Lime source: https://github.com/marcotcr/lime
treeinterpreter source: tree interpreter
I am trying to understand how the decision tree made its predictions using Lime and tree interpreter. While both claim they are able to interpret the decision tree in their description. It seems like both interpret the same DecisionTree in different ways. That is the feature contribution order. How is that possible? if both are looking at the same thing and are trying to describe the same event but assign importance in a different order.
Who should we trust? Especially where the top feature does matter in prediction.
The code for tree
import sklearn
import sklearn.datasets
import sklearn.ensemble
import numpy as np
import lime
import lime.lime_tabular
from __future__ import print_function
np.random.seed(1)
from treeinterpreter import treeinterpreter as ti
from sklearn.tree import DecisionTreeClassifier
iris = sklearn.datasets.load_iris()
dt = DecisionTreeClassifier(random_state=42)
dt.fit(iris.data, iris.target)
n = 100
instances =iris.data[n].reshape(1,-1)
prediction, biases, contributions = ti.predict(dt, instances)

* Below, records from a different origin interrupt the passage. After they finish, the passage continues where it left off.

Lemma rdh32_Some f i :
  Forall is_u8 f → 0 ≤ i → i + 4 ≤ Z.of_nat (length f) → ∃ x, rdh32 f i = Some x ∧ is_u32 x.
Proof.
  intros Hf Hi Hl. destruct (rd8_Some f i) as [b0 H0]; [lia|]. destruct (rd8_Some f (i + 1)) as [b1 H1]; [lia|].
  destruct (rd8_Some f (i + 2)) as [b2 H2]; [lia|]. destruct (rd8_Some f (i + 3)) as [b3 H3]; [lia|].
  pose proof (rd8_u8 _ _ _ Hf H0). pose proof (rd8_u8 _ _ _ Hf H1).
  pose proof (rd8_u8 _ _ _ Hf H2). pose proof (rd8_u8 _ _ _ Hf H3).
  unfold rdh32. rewrite H0, H1, H2, H3. cbn [mbind option_bind]. eexists. split; [done|].
  unfold is_u8, is_u32, u8_max, u32_max in *. destruct host_order; lia.
Qed.

(** The frame inside bounds that were checked. *)
Lemma slice_at (f : list Z) off n :
  0 ≤ off → 0 ≤ n → off + n ≤ Z.of_nat (length f) →
  ∃ l, bytes_at f off l ∧ Z.of_nat (length l) = n ∧ (Forall is_u8 f → Forall is_u8 l).
Proof.
  intros Ho Hn Hl. exists (take (Z.to_nat n) (drop (Z.to_nat off) f)). split_and!.
  - exists (take (Z.to_nat off) f), (drop (Z.to_nat n) (drop (Z.to_nat off) f)).
    rewrite !take_drop, length_take. split; [done|lia].
  - rewrite length_take, length_drop. lia.
  - intros Hf. by apply Forall_take, Forall_drop.
Qed.

(** ** The walk *)

(** [rs] are the messages of frames that lie inside [buf]. *)
Definition captured (buf : list Z) (rs : list rx) : Prop :=
  Forall (λ r, ∃ off frame, bytes_at buf off frame ∧ parse_frame frame = Some r) rs.

Lemma bpf_walk_captured `{!BpfLayoutOk L} buf fuel i :
  Forall is_u8 buf → 0 ≤ i → Z.max 0 (Z.of_nat (length buf) - i) < Z.of_nat fuel →
  ∃ rs, bpf_walk fuel buf i = Some rs ∧ captured buf rs.
Proof.
  intros Hf. revert i. induction fuel as [|fuel IH]; intros i Hi Hfuel.
  { lia. }
  pose proof bh_caplen_in. pose proof bh_hdrlen_in. cbn [bpf_walk].
  destruct (Z.leb_spec (Z.of_nat (length buf)) i); [exists []; split; [done|apply List.Forall_nil]|].
  destruct (Z.ltb_spec (Z.of_nat (length buf)) (i + bh_size)); [exists []; split; [done|apply List.Forall_nil]|].
  destruct (rdh16_Some buf (i + bh_hdrlen_at)) as (hdrlen & -> & [Hh _]); [done|lia..|].
  destruct (rdh32_Some buf (i + bh_caplen_at)) as (caplen & -> & [Hc _]); [done|lia..|].
  cbn [mbind option_bind]. pose proof (wrap32_range (hdrlen + caplen)) as [Hw _].
  destruct (Z.eqb_spec (BPF_WORDALIGN (wrap32 (hdrlen + caplen))) 0) as [|Hadv]; [exists []; split; [done|apply List.Forall_nil]|].
  apply BPF_WORDALIGN_pos in Hadv; [|done].
  destruct (IH (i + BPF_WORDALIGN (wrap32 (hdrlen + caplen)))) as (rs & -> & Hrs); [lia..|].
  destruct (Z.ltb_spec (Z.of_nat (length buf)) (i + hdrlen)); [by exists rs|].
  destruct (Z.ltb_spec (Z.of_nat (length buf) - (i + hdrlen)) caplen); [by exists rs|]. cbn [orb].
  destruct (slice_at buf (i + hdrlen) caplen) as (frame & Hat & Hlen & Hu8); [lia..|].
  specialize (Hu8 Hf). destruct (parse_frame_Some frame Hu8) as [r Hr].
  rewrite (bpf_msg_slice _ _ _ frame), Hr by done. cbn [mbind option_bind].
  exists (r :: rs). split; [done|]. apply List.Forall_cons; eauto.
Qed.

(** ** The buffer of a [read]

    A record is its header, of [bh_hdrlen] bytes, and the captured frame; the
    next record starts at the next multiple of [BPF_ALIGNMENT]. *)

Definition record_wf (r : list Z * list Z) : Prop :=
  let '(hdr, frame) := r in
  bytes_at hdr bh_hdrlen_at (h16 (Z.of_nat (length hdr))) ∧
  bytes_at hdr bh_caplen_at (h32 (Z.of_nat (length frame))) ∧
  Z.of_nat (length hdr) < u16_max ∧ Z.of_nat (length hdr) + Z.of_nat (length frame) < u32_max ∧
  bh_size ≤ Z.of_nat (length hdr) + Z.of_nat (length frame) ∧ Forall is_u8 frame.

Definition record_len (r : list Z * list Z) : Z := Z.of_nat (length r.1) + Z.of_nat (length r.2).

Fixpoint records_bytes (rs : list (list Z * list Z)) : list Z :=
  match rs with
  | [] => []
  | [(hdr, frame)] => hdr ++ frame
  | (hdr, frame) :: rs =>
      hdr ++ frame ++
      replicate (Z.to_nat (BPF_WORDALIGN (record_len (hdr, frame)) - record_len (hdr, frame))) 0 ++
      records_bytes rs
  end.

Lemma bytes_at_in f off l off' l' :
  bytes_at f off l → bytes_at l off' l' → bytes_at f (off + off') l'.
Proof.
  intros (pre & post & -> & ->) (pre' & post' & -> & ->).
  exists (pre ++ pre'), (post' ++ post). rewrite length_app, <- !app_assoc. split; [done|lia].
Qed.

for i in range(len(instances)):
print ("prediction:",prediction)
print ("-"*20)
print ("Feature contributions:")
print ("-"*20)
for c, feature in sorted(zip(contributions[i],
iris.feature_names),
key=lambda x: ~abs(x[0].any())):
print (feature, c)
The code for lime
import sklearn
import sklearn.datasets
import sklearn.ensemble
import numpy as np
import lime
import lime.lime_tabular
from __future__ import print_function
np.random.seed(1)
from sklearn.tree import DecisionTreeClassifier
iris = sklearn.datasets.load_iris()
dt = DecisionTreeClassifier(random_state=42)

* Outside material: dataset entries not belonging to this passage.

(* ===== verification/BsdIface.v ===== *)
(** * Interfaces on BPF devices, and the routing socket at work (src/iface.c, src/rt.c, BSD)

    On the BSDs an interface owns a handle on /dev/bpf ([bpf_io]) through which
    frames are read and written; it is bound to the interface when it is opened,
    and [nd_iface_rebind_all] closes and reopens it when the interface has
    changed.  The state adds to the world the objects of io.c, the [bpf_io] of
    every interface (NULL where the map has none) and what was written. *)
From S2P Require Import Prelude Addr World Monad Packet Route Netlink Iface LinkedList Io Main Bpf RtSocket.

(** ** What the kernel answers *)

(** [sizeof(struct if_msghdr)], from <net/if.h> *)
Class IfLayout := ifm_size : Z.

(** [offsetof(struct sockaddr_dl, sdl_nlen)] and [sdl_data], [ETHER_ADDR_LEN],
    [sizeof(sysctl_buf)] *)
Definition SDL_NLEN : Z := 5.
Definition SDL_DATA : Z := 8.
Definition ETHER_ADDR_LEN : Z := 6.
Definition SYSCTL_BUF : Z := 512.

(** Whether the calls on a new BPF device succeed: [open], those of [ndL_create],
    the ioctls [BIOCSBLEN], [BIOCSETIF], [BIOCPROMISC], [BIOCIMMEDIATE], and
    [BIOCSETF] in [ndL_configure_filter]. *)
Record bpf_answers := mk_bpf_answers {
  ba_open : bool;
  ba_create : create_answers;
  ba_blen : bool;
  ba_setif : bool;
  ba_promisc : bool;
  ba_immediate : bool;
  ba_filter : bool }.

Record bsd_kernel := mk_bsd_kernel {
  (** [if_nametoindex] and [if_indextoname] *)
  bk_nametoindex : string → Z;
  bk_indextoname : Z → option string;
  (** a device opened for the interface of this name *)
  bk_bpf : string → bpf_answers;
  (** the reply to [sysctl(NET_RT_IFLIST)] for this index, at most [SYSCTL_BUF]
      bytes, and what was in the buffer before *)
  bk_iflist : Z → option (list Z);
  bk_stack : list Z }.

(** ** State *)

Record bsd := mk_bsd {
  b_world : world;
  b_io : io_state;
  (** [iface->bpf_io] *)
  b_bpf : gmap loc loc;
  (** [ndL_io] of rt.c *)
  b_rt : option loc;
  (** what was written to a handle, latest first *)
  b_written : list (loc * list Z) }.

#[export] Instance eta_bsd : Eta bsd := λ r,
  mk_bsd (b_world r) (b_io r) (b_bpf r) (b_rt r) (b_written r).
#[export] Instance set_b_world : Setter b_world := ltac:(derive_setter).
#[export] Instance set_b_io : Setter b_io := ltac:(derive_setter).
#[export] Instance set_b_bpf : Setter b_bpf := ltac:(derive_setter).
#[export] Instance set_b_rt : Setter b_rt := ltac:(derive_setter).
#[export] Instance set_b_written : Setter b_written := ltac:(derive_setter).

(** A computation on the world. *)
Definition on_w {A} (m : M A) (b : bsd) : res (A * bsd) :=
  '(a, w) ← lift m (b_world b);
  mret (a, b <| b_world := w |>).

(** A pointer that may be NULL. *)
Definition not_null {A} (p : option A) : res A :=
  match p with Some x => Done x | None => Crash NullDeref end.

Definition checked {A} (p : option A) : res A :=
  match p with Some x => Done x | None => Crash OutOfBounds end.

(** [io->data = (uintptr_t)iface] *)
Definition set_data (io : loc) (data : Z) (s : io_state) : res io_state :=
  n ← get (io_heap s) io;
  mret (s <| io_heap := <[io := mk_node (mk_io (io_fd (n_val n)) data (io_run (n_val n))) (n_next n)]> (io_heap s) |>).

(** [nd_io_write]: a failed write is only logged. *)
Definition nd_io_write (io : option loc) (data : list Z) (b : bsd) : res bsd :=
  io ← not_null io;
  _ ← get (io_heap (b_io b)) io;
  mret (b <| b_written := (io, data) :: b_written b |>).

Section bsd.
Context {BO : ByteOrder} {IL : IfLayout} {RL : RtLayout}.

(** ** Sending and closing *)

Definition bsd_send_icmp6 (iface : loc) (frame : nd_lladdr → list Z) (b : bsd) : res bsd :=
  '(i, b) ← on_w (load w_ifaces iface) b;
  if negb (i_up i) then mret b else
  nd_io_write (b_bpf b !! iface) (frame (i_lladdr i)) b.

Definition bsd_iface_close (iface : loc) (b : bsd) : res bsd :=
  '(_, b) ← on_w (update w_ifaces iface (λ i, i <| i_refcount := i_refcount i - 1 |>)) b;
  '(i, b) ← on_w (load w_ifaces iface) b;
  if 0 <? i_refcount i then mret b else
  s ← nd_io_close Poll (b_bpf b !! iface) (b_io b);
  let b := b <| b_io := s |> in
  '(_, b) ← on_w (modify (λ w, w <| w_first_iface := ll_delete iface (w_first_iface w) |>);;
                  free w_ifaces iface) b;
  mret (b <| b_bpf := delete iface (b_bpf b) |>).

(** [ND_LL_FOREACH_S]; [ndL_io] is not used. *)
Definition bsd_iface_cleanup (b : bsd) : res bsd :=
  run_all (λ l b,
    '(_, b) ← on_w (update w_ifaces l (λ i, i <| i_refcount := 1 |>)) b;
    bsd_iface_close l b) (w_first_iface (b_world b)) b.

(** ** The link-layer address *)

(** The reply of [NET_RT_IFLIST] is a [struct if_msghdr] and a [struct sockaddr_dl],
    whose address follows a name of [sdl_nlen] bytes ([LLADDR]).  The buffer is
    on the stack: beyond the reply it holds what was there.  [Some None] is a
    reply that is too short. *)
Definition iflist_lladdr (stack reply : list Z) : option (option nd_lladdr) :=
  if Z.of_nat (length reply) <? ifm_size + SDL_DATA + ETHER_ADDR_LEN then Some None else
  let sysctl_buf := reply ++ drop (length reply) stack in
  sdl_nlen ← rd8 sysctl_buf (ifm_size + SDL_NLEN);
  lladdr ← rd_ll sysctl_buf (ifm_size + SDL_DATA + sdl_nlen);
  Some (Some lladdr).

Section kernel.
Context (K : bsd_kernel).

(** ** A new handle *)

(** From [nd_io_open] to [BIOCIMMEDIATE]: an ioctl that fails closes the handle. *)
Definition bpf_open (name : string) (s : io_state) : res (option loc * io_state) :=
  let a := bk_bpf K name in
  '(io, s) ← nd_io_open Poll (ba_open a) (ba_create a) s;
  match io with
  | None => mret (None, s)
  | Some io =>
      s ← set_handler io PktHandler s;
      if ba_blen a && ba_setif a && ba_promisc a && ba_immediate a then mret (Some io, s) else
      s ← nd_io_close Poll (Some io) s;
      mret (None, s)
  end.

(** [ndL_configure_filter], after which the handle is kept or closed. *)
Definition bpf_filter (name : string) (io : loc) (s : io_state) : res (option loc * io_state) :=
  if ba_filter (bk_bpf K name) then mret (Some io, s) else
  s ← nd_io_close Poll (Some io) s;
  mret (None, s).

(** ** Opening *)

(** [sysctl] and the check of its reply, in [nd_iface_open]: the address, or the
    handle is closed. *)
Definition open_lladdr (index : Z) (io : loc) (s : io_state) : res (option nd_lladdr * io_state) :=
  r ← match bk_iflist K index with
      | None => mret None
      | Some reply => checked (iflist_lladdr (bk_stack K) reply)
      end;
  match r with
  | Some lladdr => mret (Some lladdr, s)
  | None => s ← nd_io_close Poll (Some io) s; mret (None, s)
  end.

(** The handle of a new interface with its address. *)
Definition bpf_device (name : string) (index : Z) (s : io_state) : res (option (loc * nd_lladdr) * io_state) :=
  '(io, s) ← bpf_open name s;
  match io with
  | None => mret (None, s)
  | Some io =>
      '(lladdr, s) ← open_lladdr index io s;
      match lladdr with
      | None => mret (None, s)
      | Some lladdr =>
          '(io, s) ← bpf_filter name io s;
          mret (match io with Some io => Some (io, lladdr) | None => None end, s)
      end
  end.

(** The new [nd_iface_t], on the list and tied to its handle. *)
Definition add_iface (name : string) (index : Z) (promiscuous : bool) (io : loc) (lladdr : nd_lladdr) (b : bsd)
    : res (loc * bsd) :=
  '(l, b) ← on_w (l ← alloc w_ifaces (mk_iface 1 name lladdr index true false None promiscuous);
                  modify (λ w, w <| w_first_iface := l :: w_first_iface w |>);;
                  mret l) b;
  s ← set_data io (Z.of_nat l) (b_io b);
  mret (l, b <| b_io := s |> <| b_bpf := <[l := io]> (b_bpf b) |>).

Definition bsd_open_resolved (name : string) (index : Z) (promiscuous : bool) (b : bsd)
    : res (option loc * bsd) :=
  '(found, b) ← on_w (ifaces ← gets w_first_iface;
                      ll_search ifaces (λ l, i ← load w_ifaces l; mret ((i_index i =? index) && i_up i))) b;
  match found with
  | Some l =>
      '(_, b) ← on_w (update w_ifaces l (λ i, i <| i_refcount := i_refcount i + 1 |>)) b;
      mret (Some l, b)
  | None =>
      '(dev, s) ← bpf_device name index (b_io b);
      let b := b <| b_io := s |> in
      match dev with
      | None => mret (None, b)
      | Some (io, lladdr) =>
          '(l, b) ← add_iface name index promiscuous io lladdr b;
          mret (Some l, b)
      end
  end.

Definition bsd_iface_open (name : option string) (index : Z) (promiscuous : bool) (b : bsd)
    : res (option loc * bsd) :=
  match name with
  | None =>
      if index =? 0 then mret (None, b) else
      match bk_indextoname K index with
      | None => mret (None, b)
      | Some tmp_name => bsd_open_resolved tmp_name index promiscuous b
      end
  | Some name =>
      let resolved := bk_nametoindex K name in
      if resolved =? 0 then mret (None, b)
      else if negb (index =? 0) && negb (index =? resolved) then mret (None, b)
      else bsd_open_resolved name resolved promiscuous b
  end.

(** ** Rebinding *)

(** The handle of an interface that has changed is closed and opened again. *)
Definition bpf_reopen (l : loc) (name : string) (cur : Z) (new_lladdr : nd_lladdr) (b : bsd) : res bsd :=
  s ← nd_io_close Poll (b_bpf b !! l) (b_io b);
  let b := b <| b_io := s |> <| b_bpf := delete l (b_bpf b) |> in
  '(io, s) ← bpf_open name (b_io b);
  let b := b <| b_io := s |> in
  match io with
  | None => mret b
  | Some io =>
      '(io, s) ← bpf_filter name io (b_io b);
      let b := b <| b_io := s |> in
      match io with
      | None => mret b
      | Some io =>
          s ← set_data io (Z.of_nat l) (b_io b);
          let b := b <| b_io := s |> <| b_bpf := <[l := io]> (b_bpf b) |> in
          '(_, b) ← on_w (update w_ifaces l (λ i, i <| i_index := cur |> <| i_lladdr := new_lladdr |>)) b;
          mret b
      end
  end.

(** The body of the loop of [nd_iface_rebind_all]. *)
Definition bsd_rebind_iface (l : loc) (b : bsd) : res bsd :=
  '(i, b) ← on_w (load w_ifaces l) b;
  let cur := bk_nametoindex K (i_name i) in
  if cur =? 0 then mret b else
  match bk_iflist K cur with
  | None => mret b
  | Some reply =>
      r ← checked (iflist_lladdr (bk_stack K) reply);
      match r with
      | None => mret b
      | Some new_lladdr =>
          let lladdr_changed := negb (nd_lladdr_eq (i_lladdr i) new_lladdr) in
          let index_changed := negb (cur =? i_index i) in
          if negb lladdr_changed && negb index_changed && bool_decide (is_Some (b_bpf b !! l)) then mret b else
          bpf_reopen l (i_name i) cur new_lladdr b
      end
  end.

Definition bsd_rebind_all (b : bsd) : res bsd :=
  run_all bsd_rebind_iface (w_first_iface (b_world b)) b.

(** ** The routing socket *)

Definition bsd_rt_open (socket : bool) (a : create_answers) (b : bsd) : res (bool * bsd) :=
  match b_rt b with
  | Some _ => mret (true, b)
  | None =>
      '(io, s) ← nd_io_socket Poll socket a (b_io b);
      let b := b <| b_io := s |> <| b_rt := io |> in
      match io with
      | None => mret (false, b)
      | Some io => s ← set_handler io RtHandler (b_io b); mret (true, b <| b_io := s |>)
      end
  end.

(** What one message does. *)
Definition bsd_apply (m : nl_msg) (b : bsd) : res bsd :=
  match m with
  | NlIgnore => mret b
  | NlNewAddr index addr pflen =>
      mret (b <| b_world := (b_world b) <| w_addrs := ndL_new_addr index addr pflen (w_addrs (b_world b)) |> |>)
  | NlDelAddr index addr pflen =>
      mret (b <| b_world := (b_world b) <| w_addrs := ndL_delete_addr index addr pflen (w_addrs (b_world b)) |> |>)
  | NlNewRoute route =>
      mret (b <| b_world := (b_world b) <| w_routes := ndL_new_route route (w_routes (b_world b)) |> |>)
  | NlDelRoute route =>
      mret (b <| b_world := (b_world b) <| w_routes := ndL_delete_route route (w_routes (b_world b)) |> |>)
  | NlLink => bsd_rebind_all b
  end.

Fixpoint bsd_apply_all (ms : list nl_msg) (b : bsd) : res bsd :=
  match ms with
  | [] => mret b
  | m :: ms => b ← bsd_apply m b; bsd_apply_all ms b
  end.

(** [ndL_handle(buf, buflen)] *)
Definition bsd_handle_buffer (buf : list Z) (b : bsd) : res bsd :=
  ms ← checked (ndL_handle buf);
  bsd_apply_all ms b.

(** [ndL_dump]: whether the first [sysctl] and [malloc] succeed, and what the
    second [sysctl] returns. *)
Definition ndL_dump (size_ok malloc_ok : bool) (data : option (list Z)) (b : bsd) : res (bool * bsd) :=
  if negb size_ok then mret (false, b) else
  if negb malloc_ok then mret (false, b) else
  match data with
  | None => mret (false, b)
  | Some buf => b ← bsd_handle_buffer buf b; mret (true, b)
  end.

(** [ndL_io_handler] of rt.c: each iteration uses up at least one answer. *)
Fixpoint bsd_rt_handler (fuel : nat) (script : list (received unit)) (b : bsd) : res bsd :=
  match fuel with
  | O => Spin
  | S fuel =>
      match nd_io_recv RT_BUF script with
      | (None, _) => mret b
      | (Some (_, buf), script) =>
          b ← bsd_handle_buffer buf b;
          bsd_rt_handler fuel script b
      end
  end.
End kernel.

Definition bsd_add_route (pid : Z) (dst : nd_addr) (pflen oif table : Z) (b : bsd) : res bsd :=
  nd_io_write (b_rt b) (add_route_msg pid dst pflen oif table) b.

Definition bsd_remove_route (pid : Z) (dst : nd_addr) (pflen table : Z) (b : bsd) : res bsd :=
  nd_io_write (b_rt b) (remove_route_msg pid dst pflen table) b.
End bsd.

dt.fit(iris.data, iris.target)
explainer = lime.lime_tabular.LimeTabularExplainer(iris.data, feature_names=iris.feature_names,
class_names=iris.target_names,
discretize_continuous=False)
n = 100
exp = explainer.explain_instance(iris.data[n], dt.predict_proba, num_features=4, top_labels=2)
exp.show_in_notebook(show_table=True, predict_proba= True , show_predicted_value = True , show_all=False)

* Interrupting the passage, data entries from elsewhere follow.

(* ===== verification/Counting.v ===== *)
(** * Counting references and hash tables

    The bookkeeping that the world invariant rests on: how many objects of a
    heap refer to an interface, and when the buckets of a hash table hold
    exactly the sessions of the heap. *)
From S2P Require Import Prelude Addr World Monad Packet Route Netlink Iface Session.

(** ** References from a heap *)

Section refs_in.
Context {A : Type} (f : A → option loc).

(** 1 when the object refers to [l]. *)
Definition ref_ind (x : A) (l : loc) : Z := if decide (f x = Some l) then 1 else 0.

(** The number of objects of the heap [m] that refer to [l]. *)
Definition refs_in (m : gmap loc A) (l : loc) : Z :=
  map_fold (λ _ x n, ref_ind x l + n) 0 m.

Lemma refs_in_empty l : refs_in ∅ l = 0.
Proof. done. Qed.

Lemma refs_in_new m k x l :
  m !! k = None → refs_in (<[k := x]> m) l = ref_ind x l + refs_in m l.
Proof.
  intros Hk. unfold refs_in. rewrite map_fold_insert_L; [done| |done]. intros. lia.
Qed.

Lemma refs_in_delete m k x l :
  m !! k = Some x → refs_in m l = ref_ind x l + refs_in (delete k m) l.
Proof.
  intros Hk. rewrite <- (insert_delete_id m k x Hk) at 1.
  apply refs_in_new, lookup_delete_eq.
Qed.

Lemma refs_in_update m k x y l :
  m !! k = Some x → refs_in (<[k := y]> m) l = refs_in m l - ref_ind x l + ref_ind y l.
Proof.
  intros Hk. rewrite (refs_in_delete m k x l Hk).
  rewrite <- insert_delete_eq. rewrite refs_in_new by apply lookup_delete_eq. lia.
Qed.

Lemma ref_ind_range x l : 0 ≤ ref_ind x l ≤ 1.
Proof. unfold ref_ind. case_decide; lia. Qed.

Lemma ref_ind_eq x l : f x = Some l → ref_ind x l = 1.
Proof. intros H. unfold ref_ind. by rewrite decide_True. Qed.

Lemma ref_ind_ne x l : f x ≠ Some l → ref_ind x l = 0.
Proof. intros H. unfold ref_ind. by rewrite decide_False. Qed.

Lemma refs_in_nonneg m l : 0 ≤ refs_in m l.
Proof.
  induction m as [|k x m Hk IH] using map_ind; [done|].
  rewrite refs_in_new by done. pose proof (ref_ind_range x l). lia.
Qed.

Lemma refs_in_pos m k x l : m !! k = Some x → f x = Some l → 0 < refs_in m l.
Proof.
  intros Hk Hx. rewrite (refs_in_delete m k x l Hk), (ref_ind_eq x l Hx).
  pose proof (refs_in_nonneg (delete k m) l). lia.
Qed.

Lemma refs_in_zero m l : refs_in m l = 0 → ∀ k x, m !! k = Some x → f x ≠ Some l.
Proof. intros H k x Hk Hx. pose proof (refs_in_pos m k x l Hk Hx). lia. Qed.

Lemma refs_in_none m l : (∀ k x, m !! k = Some x → f x = None) → refs_in m l = 0.
Proof.
  induction m as [|k x m Hk IH] using map_ind; [done|]. intros H.
  rewrite refs_in_new, ref_ind_ne, IH; [done| | |done].
  - intros k' x' Hk'. apply (H k'). rewrite lookup_insert_ne; [done|]. congruence.
  - by rewrite (H k x) by apply lookup_insert_eq.
Qed.

(** An update that keeps the reference keeps the count. *)
Lemma refs_in_same m k x y l :
  m !! k = Some x → f y = f x → refs_in (<[k := y]> m) l = refs_in m l.
Proof.
  intros Hk Hf. rewrite (refs_in_update m k x y l Hk).
  unfold ref_ind. rewrite Hf. lia.
Qed.
End refs_in.

(** References held by the running code itself: one per occurrence. *)
Definition tok (ex : list loc) (l : loc) : Z :=
  Z.of_nat (length (filter (λ k, k = l) ex)).

Lemma tok_cons k ex l : tok (k :: ex) l = (if decide (k = l) then 1 else 0) + tok ex l.
Proof.
  unfold tok. rewrite filter_cons. case_decide; [cbn [length]; lia|lia].
Qed.

Lemma tok_nonneg ex l : 0 ≤ tok ex l.
Proof. unfold tok. lia. Qed.

(** ** Hash tables *)

Section table.
Context {BO : ByteOrder} (seed : Z) (key : nd_session → nd_addr).

Definition bucket_index (a : nd_addr) : nat := Z.to_nat (NDL_BUCKET seed a).

(** Every bucket lists, once each, the sessions of [h] whose key hashes to it. *)
Definition table_ok (table : list (list loc)) (h : gmap loc nd_session) : Prop :=
  length table = Z.to_nat NDPPD_SESSION_BUCKETS ∧
  ∀ i bucket, table !! i = Some bucket →
    NoDup bucket ∧ ∀ l, l ∈ bucket ↔ ∃ s, h !! l = Some s ∧ bucket_index (key s) = i.

Lemma bucket_index_lt a : (bucket_index a < Z.to_nat NDPPD_SESSION_BUCKETS)%nat.
Proof.
  unfold bucket_index, NDL_BUCKET, NDPPD_SESSION_BUCKETS.
  pose proof (Z.mod_pos_bound (nd_addr_hash seed a) 64 ltac:(done)). lia.
Qed.

Section ops.
Context (table : list (list loc)) (h : gmap loc nd_session) (Hok : table_ok table h).

Lemma table_bucket a : ∃ bucket, table !! bucket_index a = Some bucket.
Proof. apply lookup_lt_is_Some. destruct Hok as [-> _]. apply bucket_index_lt. Qed.

Lemma table_bucket_total a l :
  l ∈ table !!! bucket_index a ↔ ∃ s, h !! l = Some s ∧ bucket_index (key s) = bucket_index a.
Proof.
  destruct (table_bucket a) as [b Hb]. rewrite (list_lookup_total_correct _ _ _ Hb).
  by apply Hok.
Qed.

Lemma table_bucket_NoDup a : NoDup (table !!! bucket_index a).
Proof.
  destruct (table_bucket a) as [b Hb]. rewrite (list_lookup_total_correct _ _ _ Hb).
  by apply (proj2 Hok (bucket_index a)).
Qed.

Lemma table_ok_new l s :
  h !! l = None → table_ok (alter (cons l) (bucket_index (key s)) table) (<[l := s]> h).
Proof.
  intros Hl. destruct Hok as [Hlen Hb]. split; [by rewrite length_alter|].
  intros i bucket Hi. destruct (decide (i = bucket_index (key s))) as [-> |Hne].
  - rewrite list_lookup_alter_eq in Hi. apply fmap_Some in Hi as (b & Hi & ->).
    destruct (Hb _ _ Hi) as [Hnd Hin]. split.
    + constructor; [|done]. rewrite Hin. intros (s' & Hs' & _). by rewrite Hl in Hs'.
    + intros l'. rewrite elem_of_cons, Hin. destruct (decide (l' = l)) as [-> |Hne].
      * rewrite lookup_insert_eq. split; [eauto|by left].
      * rewrite lookup_insert_ne by done. naive_solver.
  - rewrite list_lookup_alter_ne in Hi by done. destruct (Hb _ _ Hi) as [Hnd Hin].
    split; [done|]. intros l'. rewrite Hin. destruct (decide (l' = l)) as [-> |Hne'].
    + rewrite lookup_insert_eq, Hl. naive_solver.
    + by rewrite lookup_insert_ne by done.
Qed.

Lemma table_ok_delete l s :
  h !! l = Some s → table_ok (alter (ll_delete l) (bucket_index (key s)) table) (delete l h).
Proof.
  intros Hl. destruct Hok as [Hlen Hb]. split; [by rewrite length_alter|].
  intros i bucket Hi. destruct (decide (i = bucket_index (key s))) as [-> |Hne].
  - rewrite list_lookup_alter_eq in Hi. apply fmap_Some in Hi as (b & Hi & ->).
    destruct (Hb _ _ Hi) as [Hnd Hin]. split; [by apply NoDup_ll_delete|].
    intros l'. rewrite elem_of_ll_delete by done. rewrite Hin.
    destruct (decide (l' = l)) as [-> |Hne].
    + rewrite lookup_delete_eq. naive_solver.
    + rewrite lookup_delete_ne by done. naive_solver.
  - rewrite list_lookup_alter_ne in Hi by done. destruct (Hb _ _ Hi) as [Hnd Hin].
    split; [done|]. intros l'. rewrite Hin. destruct (decide (l' = l)) as [-> |Hne'].
    + rewrite lookup_delete_eq, Hl. naive_solver.
    + by rewrite lookup_delete_ne by done.
Qed.

Lemma table_ok_update l s s' :
  h !! l = Some s → key s' = key s → table_ok table (<[l := s']> h).
Proof.
  intros Hl Hkey. destruct Hok as [Hlen Hb]. split; [done|].
  intros i bucket Hi. destruct (Hb _ _ Hi) as [Hnd Hin]. split; [done|].
  intros l'. rewrite Hin. destruct (decide (l' = l)) as [-> |Hne].
  - rewrite lookup_insert_eq, Hl. split; intros (? & [= <-] & <-); eexists; split; eauto; congruence.
  - by rewrite lookup_insert_ne by done.
Qed.
End ops.

Lemma table_ok_empty : table_ok (replicate (Z.to_nat NDPPD_SESSION_BUCKETS) []) ∅.
Proof.
  split; [apply length_replicate|]. intros i bucket [-> _]%lookup_replicate.
  split; [constructor|]. intros l. rewrite elem_of_nil, lookup_empty. naive_solver.
Qed.
End table.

Let's look first at the output of the tree.
so it did correctly say it was a virginica. However by assigning the importance in
1) petal width (cm) then petal length (cm)
Now let's look at the output of lime
Yes, it does say the algorithm predicted virginica however looking at how it made that classification, we clearly see the following
1) petal length (cm) > petal width (cm) in lime instead of petal length (cm) < petal width (cm) as shown in tree
2) where sepal width and sepal length was predicted zero, lime claims of a certain value, as shown in the uploaded images
What is happening here?
The problem grows when the features are 1000+ where every digit does matter to take a decision.